== Segment start ==
(* ===== verification/DynamicFacts.v ===== *)
(** * Properties of the controller for resource requests: deletion and admission *)

From S2P Require Import Prelude GoLib Meta Api Kube Client Shared ResourceUtil Promise PromiseStore.
From S2P Require Import Purge ResourceFacts Frame PipelineFactory Workflow WorkflowPlan WorkflowFacts.
From S2P Require Import WorkflowDelete FactoryFacts DynamicController.
Import DynamicReconciler.

(** ** The phases of a deletion *)
Inductive DeletionPhase := DeletingWorkflows | DeletingWorks | DeletingJobs | Deleted.

Definition phase (rr : Unstructured) : DeletionPhase :=
  if bool_decide (runDeleteWorkflowsFinalizer ∈ GetFinalizers rr) then DeletingWorkflows
  else if bool_decide (workFinalizer ∈ GetFinalizers rr) then DeletingWorks
  else if bool_decide (removeAllWorkflowJobsFinalizer ∈ GetFinalizers rr) then DeletingJobs
  else Deleted.

Definition phase_finalizer (p : DeletionPhase) : option string :=
  match p with
  | DeletingWorkflows => Some runDeleteWorkflowsFinalizer
  | DeletingWorks => Some workFinalizer
  | DeletingJobs => Some removeAllWorkflowJobsFinalizer
  | Deleted => None
  end.

(** A Work of the request: in its namespace and labelled with it. *)
Definition request_work (r : DynamicResourceRequestController) (rr : Unstructured) : Work → Prop :=
  work_matches (GetNamespace rr)
    (<[ResourceNameLabel := GetName rr]> (<[PromiseNameLabel := dc_promiseIdentifier r]> ∅)).

(** The finalizer [f] is on the object stored at [k]. *)
Definition held (f : string) (k : Key) (c : Cluster) : Prop :=
  ∃ rr, c_parents c !! k = Some rr ∧ f ∈ GetFinalizers rr.

(** ** What each phase may change *)
Definition only_works (c c' : Cluster) : Prop := c' = set_coll (c_works c') c.
#[local] Instance only_works_preorder : PreOrder only_works.
Proof. split; [by intros []|]. intros a b c Ha Hb. unfold only_works in *. by rewrite Hb, Ha. Qed.
#[local] Instance only_works_harmless : Harmless only_works WorkSpec WorkStatus.
Proof. done. Qed.

Section deletion.
Context {S : Type} `{World S, Viewed S, !WorldLaws S, Lib, !LibLaws, PromiseLib, Config}.
Implicit Types s : S.
Implicit Types rr : Unstructured.
Implicit Types r : DynamicResourceRequestController.

(** The delete workflow has nothing to run, or its newest job has succeeded. *)
Definition delete_workflow_over (promise : Promise) rr s : Prop :=
  ∃ s0 ps, view s0 = view s ∧
    (GenerateResourcePipelines promise WorkflowActionDelete rr s0).1 = Ok ps ∧
    match head ps with
    | None => True
    | Some p => ∃ j, delete_newest rr p (view s) (Some j) ∧ isRunning (Some j) = false ∧
                     (0 < js_succeeded (r_status j))%Z
    end.

(** What must hold before the finalizer of a phase is released. *)
Definition phase_goal r (promise : Promise) rr s s' : Prop :=
  match phase rr with
  | DeletingWorkflows => delete_workflow_over promise rr s
  | DeletingWorks => ∀ k w, c_works (view s') !! k = Some w → ¬ request_work r rr w
  | DeletingJobs =>
      (∀ k j, c_jobs (view s) !! k = Some j → ¬ carries (job_labels r rr) j) ∨
      (∀ k j, c_jobs (view s') !! k = Some j → ¬ carries (job_legacy_labels r rr) j)
  | Deleted => False
  end.

(** The objects of the later phases. *)
Definition phase_footprint rr s s' : Prop :=
  match phase rr with
  | DeletingWorkflows => c_works (view s') = c_works (view s)
  | DeletingWorks => c_jobs (view s') = c_jobs (view s)
  | DeletingJobs => c_works (view s') = c_works (view s)
  | Deleted => view s' = view s
  end.

Definition deletion_step r promise rr s s' : Prop :=
  phase_footprint rr s s' ∧
  ∀ f, f ∈ GetFinalizers rr →
    held f (key rr) (view s') ∨ phase_finalizer (phase rr) = Some f ∧ phase_goal r promise rr s s'.

(** Removing one finalizer keeps the others. *)
Lemma wp_remove_finalizer rr f (Q : outcome Unstructured → S → Prop) s :
  c_parents (view s) !! key rr = Some rr →
  (∀ o s' m, view s' = set_coll (Collection:=parents_coll) m (view s) →
     (∀ g, g ∈ GetFinalizers rr → g = f ∨ held g (key rr) (view s')) → Q (Ok o) s') →
  (∀ e s', view s' = view s → Q (Fail e) s') →
  wp (Update (remove_finalizer rr f)) Q s.
Proof.
intros Hp HO HE. apply wp_Update; [|done]. intros old gen s' Hold Hv.
eapply HO; [exact Hv|]. intros g Hg. destruct (decide (g = f)) as [|Hne]; [by left|right].
assert (g ∈ GetFinalizers (remove_finalizer rr f)) as Hin by by apply elem_of_remove_finalizer.
unfold held. rewrite Hv. cbn. unfold put_or_reap. rewrite (bool_decide_false (GetFinalizers _ = [])).
- rewrite andb_false_r. eexists. split; [apply lookup_insert_eq|done].
- cbn. intros E. unfold GetFinalizers in Hin. cbn in Hin. rewrite E in Hin. set_solver.
Qed.

(** ** The delete workflow *)
Lemma wp_run_delete_workflows r promise rr s :
  c_parents (view s) !! key rr = Some rr → keyed (c_jobs (view s)) → GetFinalizers rr ≠ [] →
  wp (run_delete_workflows r promise rr)
    (λ _ s', c_works (view s') = c_works (view s) ∧
       ∀ f, f ∈ GetFinalizers rr → held f (key rr) (view s') ∨
         f = runDeleteWorkflowsFinalizer ∧ delete_workflow_over promise rr s) s.
Proof.
intros Hp Hk Hf.
assert (∀ c, parent_held (PC:=parents_coll) rr (view s) c → c_works c = c_works (view s) ∧
  ∀ f, f ∈ GetFinalizers rr → held f (key rr) c ∨
    f = runDeleteWorkflowsFinalizer ∧ delete_workflow_over promise rr s) as Hheld.
{ intros c [(rr' & Hrr' & Hfs) Hw]. split; [done|]. intros f Hin. left. exists rr'. by rewrite Hfs. }
assert (∀ s', view s' = view s → parent_held (PC:=parents_coll) rr (view s) (view s')) as Hsame
  by (intros s' Hv; apply parent_held_same; [by apply parent_stored_self|by rewrite Hv]).
unfold run_delete_workflows. apply wp_bind.
destruct (GenerateResourcePipelines promise WorkflowActionDelete rr s) as [res s1] eqn:Eg.
assert (reads s (λ ps, ∀ p, p ∈ ps → GetLabels (pjr_job p) ≠ ∅) res s1) as [Hv1 Hl].
{ eapply wp_intro; [exact Eg|]. apply wp_generated_labelled; set_solver. }
eapply wp_elim; [exact Eg|]. destruct res as [ps|e|]; [|by apply Hheld, Hsame..].
assert (∀ p, head ps = Some p → GetLabels (pjr_job p) ≠ ∅) as Hl'.
{ intros p Hh. apply Hl. destruct ps; simplify_eq/=. by left. }
apply wp_bind, wp_try.
eapply wp_mono.
{ apply wp_and.
  - apply wp_ReconcileDelete; [by rewrite Hv1|exact Hl'].
  - apply wp_ReconcileDelete_held; [by rewrite Hv1|done| |done]. apply parent_stored_self. by rewrite Hv1. }
rewrite Hv1. intros [[requeue rr']|e|] s2 [Hplan Hs2]; cbn [post] in *; [| |done].
- destruct requeue; [by apply wp_ret, Hheld, Hs2|].
  destruct Hs2 as [_ Hs2]. cbn in Hs2. destruct (Hs2 eq_refl) as [-> Hv2].
  assert (delete_workflow_over promise rr s) as Hover.
  { exists s, ps. split; [done|]. split; [by rewrite Eg|]. unfold delete_done in Hplan. cbn in Hplan.
    destruct (head ps) as [p|]; [|done]. destruct Hplan as (mj & Hnew & Heff).
    by apply delete_over in Heff as (j & -> & Hrun & Hsucc); exists j. }
  apply wp_bind, wp_remove_finalizer; [by rewrite Hv2| |].
  + intros o s3 m Hv3 Hg. apply wp_ret. rewrite Hv2 in Hv3. split; [by rewrite Hv3|].
    intros f [->|Hin]%Hg; [by right|by left].
  + intros e s3 Hv3. apply Hheld, Hsame. congruence.
- apply wp_bind. case_bool_decide; [|apply wp_ret, wp_fail; by apply Hheld].
  apply wp_bind, wp_Eventf. intros s3 Hv3. apply wp_bind, wp_mark. intros rr' s4 Hv4 Hm.
  apply wp_bind, wp_try, wp_StatusUpdate.
  + intros old s5 Hold Hv5. apply wp_ret, wp_fail. apply Hheld.
    destruct Hs2 as [(p' & Hp' & Hfs) Hw]. rewrite Hv4, Hv3 in Hold, Hv5.
    assert (key rr' = key rr) as Hkr by (unfold key; by rewrite (mk_meta _ _ _ _ _ _ Hm)).
    rewrite Hkr in Hold, Hv5. rewrite Hv5. split; [|done]. cbn. eexists.
    split; [apply lookup_insert_eq|]. change (c_parents (view s2) !! key rr = Some old) in Hold.
    change (c_parents (view s2) !! key rr = Some p') in Hp'. by simplify_eq.
  + intros e' s5 Hv5. apply wp_ret, wp_fail. rewrite Hv5, Hv4, Hv3. by apply Hheld.
Qed.

(** ** Works *)
Lemma wp_deleteWork r rr s :
  c_parents (view s) !! key rr = Some rr →
  wp (deleteWork r rr workFinalizer)
    (λ _ s', c_jobs (view s') = c_jobs (view s) ∧
       ∀ f, f ∈ GetFinalizers rr → held f (key rr) (view s') ∨
         f = workFinalizer ∧ ∀ k w, c_works (view s') !! k = Some w → ¬ request_work r rr w) s.
Proof.
intros Hp. assert (∀ c, only_works (view s) c → c_jobs c = c_jobs (view s) ∧
  ∀ f, f ∈ GetFinalizers rr → held f (key rr) c ∨
    f = workFinalizer ∧ ∀ k w, c_works c !! k = Some w → ¬ request_work r rr w) as Hheld.
{ intros c ->. split; [done|]. intros f Hf. left. by exists rr. }
apply wp_bind, wp_getExistingWorks; [apply insert_non_empty| |].
2:{ intros e s' ->. by apply Hheld. }
intros [|w ws] s1 Hv1 Hl.
- apply wp_bind, wp_remove_finalizer; [by rewrite Hv1| |].
  + intros o s2 m Hv2 Hg. apply wp_ret. rewrite Hv1 in Hv2. split; [by rewrite Hv2|].
    intros f [->|Hin]%Hg; [right|by left]. split; [done|]. rewrite Hv2. intros k w Hk Hm.
    assert (w ∈ []) as Hin by (apply Hl; eauto). by apply elem_of_nil in Hin.
  + intros e s2 ->. rewrite Hv1. by apply Hheld.
- assert (keeps (S:=S) only_works (iterM (λ work : Work, Delete work) (w :: ws))) as Hloop by keeps.
  eapply wp_mono; [apply Hloop|]. rewrite Hv1.
  intros [[]|e|] s2 Hs2; [by apply Hheld..|done].
Qed.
== Segment end ==
▸ What is needed: At the line containing "intros e s'", start transcribing exactly, and continue through the last line of the listing. Stop there and add nothing.

▸ Your response:
2:{ intros e s' ->. by apply Hheld. }
intros [|w ws] s1 Hv1 Hl.
- apply wp_bind, wp_remove_finalizer; [by rewrite Hv1| |].
  + intros o s2 m Hv2 Hg. apply wp_ret. rewrite Hv1 in Hv2. split; [by rewrite Hv2|].
    intros f [->|Hin]%Hg; [right|by left]. split; [done|]. rewrite Hv2. intros k w Hk Hm.
    assert (w ∈ []) as Hin by (apply Hl; eauto). by apply elem_of_nil in Hin.
  + intros e s2 ->. rewrite Hv1. by apply Hheld.
- assert (keeps (S:=S) only_works (iterM (λ work : Work, Delete work) (w :: ws))) as Hloop by keeps.
  eapply wp_mono; [apply Hloop|]. rewrite Hv1.
  intros [[]|e|] s2 Hs2; [by apply Hheld..|done].
Qed.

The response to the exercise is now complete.